Assigned task: Every line of the records below that holds the word "query" belongs in the answer.

*** Opening of Information ***

Definition freshnessReason (s : Slice) : string :=
  if (in_RootDir inj =? "")%string && (in_CurrentCommit inj =? "")%string then "" else
  if (in_CurrentCommit inj =? "")%string then "current_commit_unknown" else
  if (BaseCommit (Meta s) =? "")%string then "commit_unknown" else
  if IsHistoricalObservation s then
    (if existsb (fun p => negb (GoPath.IsLocal p)) (dep_paths s) then "dependency_path_invalid" else "")
  else
  if negb (BaseCommit (Meta s) =? in_CurrentCommit inj)%string && bool_decide (MetaDeps (Meta s) = ∅) then "stale_commit" else
  if bool_decide (MetaDeps (Meta s) = ∅) then "" else
  match Abs cwd (in_RootDir inj) with
  | Err _ => "dependency_path_invalid"
  | Ok root =>
      match eval_symlinks root with
      | Err _ => "dependency_path_invalid"
      | Ok root =>
          match check_paths root (dep_paths s) with
          | Some r => r
          | None =>
              match Judge.Verify read sha root (MetaDeps (Meta s)) with
              | Ok [] => ""
              | _ => "dependency_changed"
              end
          end
      end
  end%string.

(** *** The candidate window *)

Definition eligible (h : Slice.Hit) : bool :=
  match HitSlice h with
  | None => false
  | Some s => admissionTypeEligible s && taskAdmits s && (freshnessReason s =? "")%string
              && (Level (in_MinOrigin inj) <=? Level (MetaOrigin (Meta s)))
  end.

Definition window_step (st : Z * list Slice.Hit * list f64) (h : Slice.Hit) : Z * list Slice.Hit * list f64 :=
  let '(rank, candidates, scores) := st in
  let e := eligible h in
  if (0 <? in_K inj) && ((e && (in_K inj <=? Z.of_nat (length scores))) || (negb e && (in_K inj <=? rank)))
  then (rank + 1, candidates, scores)
  else (rank + 1, candidates ++ [h], if e then scores ++ [Score h] else scores).

Definition window (hits : list Slice.Hit) : list Slice.Hit * list f64 :=
  let '(_, candidates, scores) := foldl window_step (0, [], []) hits in (candidates, scores).

(** *** One candidate *)

Definition gate (b : bool) (reason : string) : option string := if b then Some reason else None.
Fixpoint first_gate (gs : list (option string)) : option string :=
  match gs with [] => None | Some r :: _ => Some r | None :: gs => first_gate gs end.
Lemma DecideL3_fail_closed_witness :
  exists hits pre s h post o1 w1,
    Sample.search "what?" 3 Project = Ok hits /\ h ∈ hits
    /\ HitSlice h = Some s /\ SType s = Result
    /\ result_candidates hits = pre ++ (s, h) :: post
    /\ first_reusable (E := Judge.Sample.counting) (P := Sample.store)
         Judge.Sample.read Sample.lstat Judge.Sample.sha (fun _ => 1000) (fun _ => 5) Sample.config
         Sample.query (result_top hits) (global_top hits) pre
         (zero_obs <| o_Candidates := Z.of_nat (length (result_candidates hits)) |>) Sample.world = (None, o1, w1)
    /\ mkL3Result "r1" "42" f0 = mkL3Result (ID s) (Content s) f0
    /\ reusable (P := Sample.store) Judge.Sample.read Sample.lstat Judge.Sample.sha (fun _ => 1000)
         Sample.config Sample.query s h (result_top hits) (global_top hits) w1.
Proof.
  apply (DecideL3_fail_closed (E := Judge.Sample.counting) (P := Sample.store)
           Judge.Sample.read Sample.lstat Judge.Sample.sha Sample.search (fun _ => 1000) (fun _ => 5)
           Sample.config Sample.query Sample.world).
  vm_compute. reflexivity.
Defined.

Lemma DecideL3_accounted_witness :
  exists o, w_decided Sample.decide_now.2 = w_decided Sample.world ++ [o]
    /\ o_Candidates o = Z.of_nat (length (result_candidates Sample.hits))
    /\ match Sample.decide_now.1 with
       | Ok (Some _) => o_Reused o = 1
       | Ok None => o_Reused o = 0 /\ o_Candidates o <= rejects o
       | Err _ => False
       end.
Proof.
  exact (DecideL3_accounted (E := Judge.Sample.counting) (P := Sample.store)
           Judge.Sample.read Sample.lstat Judge.Sample.sha Sample.search (fun _ => 1000) (fun _ => 5)
           Sample.config Sample.query Sample.world Sample.hits eq_refl).
Defined.
(** The injected IDs do not depend on the order (or scores) of the hits, are
    ascending, come from the hits, and stay under the cap. *)
Theorem canonicalInjectIDs_canonical hits hits' max :
  hits ≡ₚ hits' ->
  canonicalInjectIDs hits max = canonicalInjectIDs hits' max
  /\ StronglySorted (not_after string_less) (canonicalInjectIDs hits max)
  /\ (forall id, id ∈ canonicalInjectIDs hits max -> exists h s, h ∈ hits /\ HitSlice h = Some s /\ ID s = id)
  /\ (0 < max -> Z.of_nat (length (canonicalInjectIDs hits max)) <= max).
Proof.
  intros Hp. unfold canonicalInjectIDs.
  assert (Heq : sort_strings (omap (fun h => ID <$> HitSlice h) hits)
                = sort_strings (omap (fun h => ID <$> HitSlice h) hits')).
  { apply sort_strings_perm_eq. by rewrite Hp. }
  rewrite Heq. split; [done|]. rewrite <- Heq. split_and!.
  - destruct (_ && _); [apply sorted_take_strings|]; apply sort_strings_sorted.
  - intros id Hin. assert (Hin' : id ∈ sort_strings (omap (fun h => ID <$> HitSlice h) hits)).
    { destruct (_ && _); [|done]. eapply elem_of_take in Hin as (i & Hi & _). by eapply list_elem_of_lookup_2. }
    unfold sort_strings in Hin'. rewrite elem_of_go_sort, list_elem_of_omap in Hin'.
    destruct Hin' as (h & Hh & Hid). destruct (HitSlice h) as [s|] eqn:Es; simplify_eq/=. eauto.
  - intros Hmax. rewrite (proj2 (Z.ltb_lt 0 max)) by done. simpl.
    destruct (Z.ltb_spec max (Z.of_nat (length (sort_strings (omap (fun h => ID <$> HitSlice h) hits)))));
      [rewrite length_take|]; lia.
Qed.

(** ** The round plan *)

Section Plan.
Context `{UnicodeLower} {F : Type}.
Implicit Types d : RuleDecider (F := F).

Definition active_calls (input : RoundInput) : list ToolCallInfo :=
  withoutSuspended (ToolCalls input) (canonicalNames (SuspendedTools input)).

Lemma canonical_step_elem seen name x :
  x ∈ canonical_step seen name <-> x ∈ seen \/ (x = trim_space name /\ x <> ""%string).
Proof.
  unfold canonical_step. destruct (String.eqb_spec (trim_space name) ""); simpl.
  - split; [by left|]. intros [?|[-> ?]]; done.
  - case_bool_decide as Hin; [split; [by left|]; intros [?|[-> ?]]; done|].
    rewrite elem_of_app, list_elem_of_singleton. split; [intros [?| ->]; auto|intros [?|[-> ?]]; auto].
Qed.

*** Close of Information ***

Response to the exercise:
         Sample.query (result_top hits) (global_top hits) pre
         Sample.config Sample.query s h (result_top hits) (global_top hits) w1.
           Sample.config Sample.query Sample.world).
           Sample.config Sample.query Sample.world Sample.hits eq_refl).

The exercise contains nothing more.